15. Thus, the complaint from the customers, particularly Defence Department, came to be known by the appellant in early 1985 whereafter the matter was taken up with the respondent and the tests ultimately were done in July, 1985.

If these facts be correct, it has to be held that the cause of action to claim damages really accrued by July, 1985 which was thereafter made by a letter of November, 1987 followed by appointment of arbitrator in May, 1988. The arbitration was thus not "manifestly barred" as contended by Shri Desai. We do not propose to say anything more on this aspect at this stage.

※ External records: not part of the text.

(** C7: the orphan listing returns, in ascending order and without
    repetition, exactly the ids of the nodes other than "root" that no
    row of the closure table has as its descendant (the node's own row
    counts); with [--ids-only] these ids are what is printed; on a tree
    in which one node is reached by no closure row and every other node
    is, the listing is that node's id alone. *)
Theorem orphans_are_nodes_without_closure_rows
    (story_nodes : gmap string Db.Row) (story_paths : list Db.PathRow) :
  let ids := (ListOrphans.orphans story_nodes story_paths).*1 in
  (∀ k, k ∈ ids
        ↔ k ∈ dom story_nodes ∧ k ≠ "root"%string
          ∧ ∀ sp, sp ∈ story_paths → Db.descendant_id sp ≠ k)
  ∧ NoDup ids
  ∧ Sorted (ascending String.ltb) ids
  ∧ (ListOrphans.main ["--ids-only"%string] story_nodes story_paths).1 = ids
  ∧ (∀ k, k ∈ dom story_nodes → k ≠ "root"%string →
          (∀ sp, sp ∈ story_paths → Db.descendant_id sp ≠ k) →
          (∀ k', k' ∈ dom story_nodes → k' ≠ "root"%string → k' ≠ k →
                 ∃ sp, sp ∈ story_paths ∧ Db.descendant_id sp = k') →
          ids = [k]).
Proof.
  intros ids. split; [apply orphans_elem|].
  split; [apply orphans_NoDup|]. split; [|split].
  - subst ids. unfold ListOrphans.orphans.
    apply fst_sorted, sort_by_sorted. intros a b. apply string_ltb_asym.
  - subst ids. unfold ListOrphans.main.
    change (Py.member "--ids-only" ["--ids-only"%string]) with true.
    by destruct (ListOrphans.orphans story_nodes story_paths).
  - intros k Hdom Hr Hno Hothers.
    assert (Hel : ∀ x, x ∈ ids ↔ x = k).
    { intros x. subst ids. rewrite orphans_elem. split.
      - intros (Hx & Hxr & Hxno). destruct (decide (x = k)) as [|Hne]; [done|].
        destruct (Hothers x Hx Hxr Hne) as (sp & Hsp & Hd).
        by destruct (Hxno sp Hsp).
      - by intros ->. }
    pose proof (orphans_NoDup story_nodes story_paths) as Hnd.
    fold ids in Hnd. clearbody ids.
    destruct ids as [|a [|b rest]].
    + pose proof (proj2 (Hel k) eq_refl) as Hin. by apply elem_of_nil in Hin.
    + f_equal. apply Hel. by left.
    + assert (a = k) as -> by (apply Hel; by left).
      assert (b = k) as -> by (apply Hel; right; by left).
      apply NoDup_cons in Hnd as [Hnotin _]. destruct Hnotin. by left.
Qed.
Lemma rule_B_sets_cost_and_note_witness :
  correct no_text_float inventory_table = Ok inventory_out /\
  inventory_table !! 2 =
    Some {| Warehouse := Str "INVOICED"; Code := Str " 91V2NU000001"; Eng_Name := Str "Valve";
            Quantity := Num (Finite 2); USD_Each := Num (Finite 640);
            Original_Cost := Num (Finite 640) |} /\
  PyStr.strip " 91V2NU000001" = "91V2NU000001" /\
  exists o x,
    inventory_out !! 2 = Some o /\ to_float no_text_float (Num (Finite 640)) = Ok x /\
    f_USD_Each o = Num (Finite price_91v2) /\
    PyFmt.money (Finite price_91v2) = "$7,752.42" /\
    f_Notes o = "Compiere is showing a cost of " +:+ PyFmt.money x
                +:+ "; See DONA-PO-10001758".
Proof.
  assert (H2 : inventory_table !! 2 =
    Some {| Warehouse := Str "INVOICED"; Code := Str " 91V2NU000001"; Eng_Name := Str "Valve";
            Quantity := Num (Finite 2); USD_Each := Num (Finite 640);
            Original_Cost := Num (Finite 640) |}) by reflexivity.
  split; [exact inventory_table_corrected|]. split; [exact H2|]. split; [reflexivity|].
  exact (proj2 (rule_B_sets_cost_and_note no_text_float inventory_table inventory_out 2 _
                  " 91V2NU000001" inventory_table_corrected H2 eq_refl eq_refl)).
Defined.
(** * Texturing: UV generation and texture baking of AliceVision's mesh module

    A shallow embedding of [aliceVision::mesh::Texturing] (Texturing.cpp):
    [isPixelInTriangle], [barycentricToCartesian], [AccuColor],
    [Texturing::generateUVs], [Texturing::generateTexture],
    [Texturing::clear] and [Texturing::loadFromMeshing], with the properties
    the specification states about them; then the rest of the file,
    [EUnwrapMethod], [toGeoMesh], [Texturing::generateTextures],
    [Texturing::loadFromOBJ], [Texturing::replaceMesh], [Texturing::unwrap]
    and [Texturing::saveAsOBJ], with further properties of the code.

    Conventions of the embedding.
    - [double] and [float] values are exact rationals ([Qc]); rounding, NaN
      and infinities are outside the model.
    - [int] and [unsigned int] values are integers ([Z]); where the source
      computes on texel indices with [unsigned int], the wrap-around modulo
      2^32 is written out ([u32]), and the conversion to [int] is [i32].
      The sizes of the vectors of a mesh are taken to fit an [int].
    - [std::vector] and [StaticVector] are lists; reading or writing past the
      end is undefined behaviour in C++ and is [None] here.
    - [std::map<int,int>] is [gmap Z Z].
    - The camera model, the image cache, the file loaders, geogram and the
      remapping of visibilities are external collaborators and are Section
      variables.
    - A file written with [fprintf] is the list of the calls made, each with
      its arguments. *)

From Stdlib Require Import ZArith QArith Qcanon Qround Lia String.
From stdpp Require Import base option numbers list gmap strings sorting pretty.

Local Open Scope Z_scope.

(** ** Machine integers *)

Definition u32 (z : Z) : Z := z mod 2 ^ 32.

Definition i32 (z : Z) : Z := (z + 2 ^ 31) mod 2 ^ 32 - 2 ^ 31.

(** [v[i]] on a vector: defined only inside the bounds. *)
Definition vec_at {A} (v : list A) (i : Z) : option A :=
  if decide (0 <= i) then v !! Z.to_nat i else None.

(** [v[i] = x] on a vector: defined only inside the bounds. *)
Definition vec_set {A} (v : list A) (i : Z) (x : A) : option (list A) :=
  if decide (0 <= i < Z.of_nat (length v)) then Some (<[Z.to_nat i := x]> v) else None.

(** ** Points, pixels, colors *)

Record Point2d := mkPoint2d { p2_x : Qc; p2_y : Qc }.
Record Point3d := mkPoint3d { p3_x : Qc; p3_y : Qc; p3_z : Qc }.
Record Pixel := mkPixel { pix_x : Z; pix_y : Z }.
Record Color := mkColor { col_r : Qc; col_g : Qc; col_b : Qc }.

(** The default constructors [Point2d()] and [Color()] give zeros. *)
Definition Point2d_default : Point2d := mkPoint2d 0 0.
Definition Color_default : Color := mkColor 0 0 0.

Definition Point2d_add (a b : Point2d) : Point2d :=
  mkPoint2d (p2_x a + p2_x b) (p2_y a + p2_y b).
Definition Point2d_sub (a b : Point2d) : Point2d :=
  mkPoint2d (p2_x a - p2_x b) (p2_y a - p2_y b).
Definition Point2d_scale (a : Point2d) (d : Qc) : Point2d :=
  mkPoint2d (p2_x a * d) (p2_y a * d).
Definition Point2d_div (a : Point2d) (d : Qc) : Point2d :=
  mkPoint2d (p2_x a / d) (p2_y a / d).

Definition Point3d_add (a b : Point3d) : Point3d :=
  mkPoint3d (p3_x a + p3_x b) (p3_y a + p3_y b) (p3_z a + p3_z b).
Definition Point3d_sub (a b : Point3d) : Point3d :=
  mkPoint3d (p3_x a - p3_x b) (p3_y a - p3_y b) (p3_z a - p3_z b).
Definition Point3d_scale (a : Point3d) (d : Qc) : Point3d :=
  mkPoint3d (p3_x a * d) (p3_y a * d) (p3_z a * d).

Definition Pixel_sub (a b : Pixel) : Pixel :=
  mkPixel (pix_x a - pix_x b) (pix_y a - pix_y b).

16. In the aforesaid premises, we do not find any threshold infirmity in the invocation of clause 19 and to the reference of the dispute to respondent No.3. Shri Desai submits that respondent No.3 may not be required to arbitrate inasmuch as he being an appointee of the Chairman and Managing Director of the appellant himself, respondents' case may not be fairly examined. He prays that any retired High Court Judge may be appointed as an arbitrator by us. We have not felt inclined to accept this submission, because arbitration clause states categorically that the difference/dispute shall be referred "to an arbitrator appointed by the Chairman and Managing Director of IPDL" (Indian Drugs & Pharmaceutical Limited) who is the appellant. This provision in the arbitration clause cannot be given a go-bye merely at the askance of the respondent unless he challenged its binding nature in an appropriate proceeding which he did not do.

17. In the result, we allow the appeal and leave the appointed arbitrator to deal with difference/dispute in accordance with law. In the facts and circumstances of the case, let the parties bear their own costs.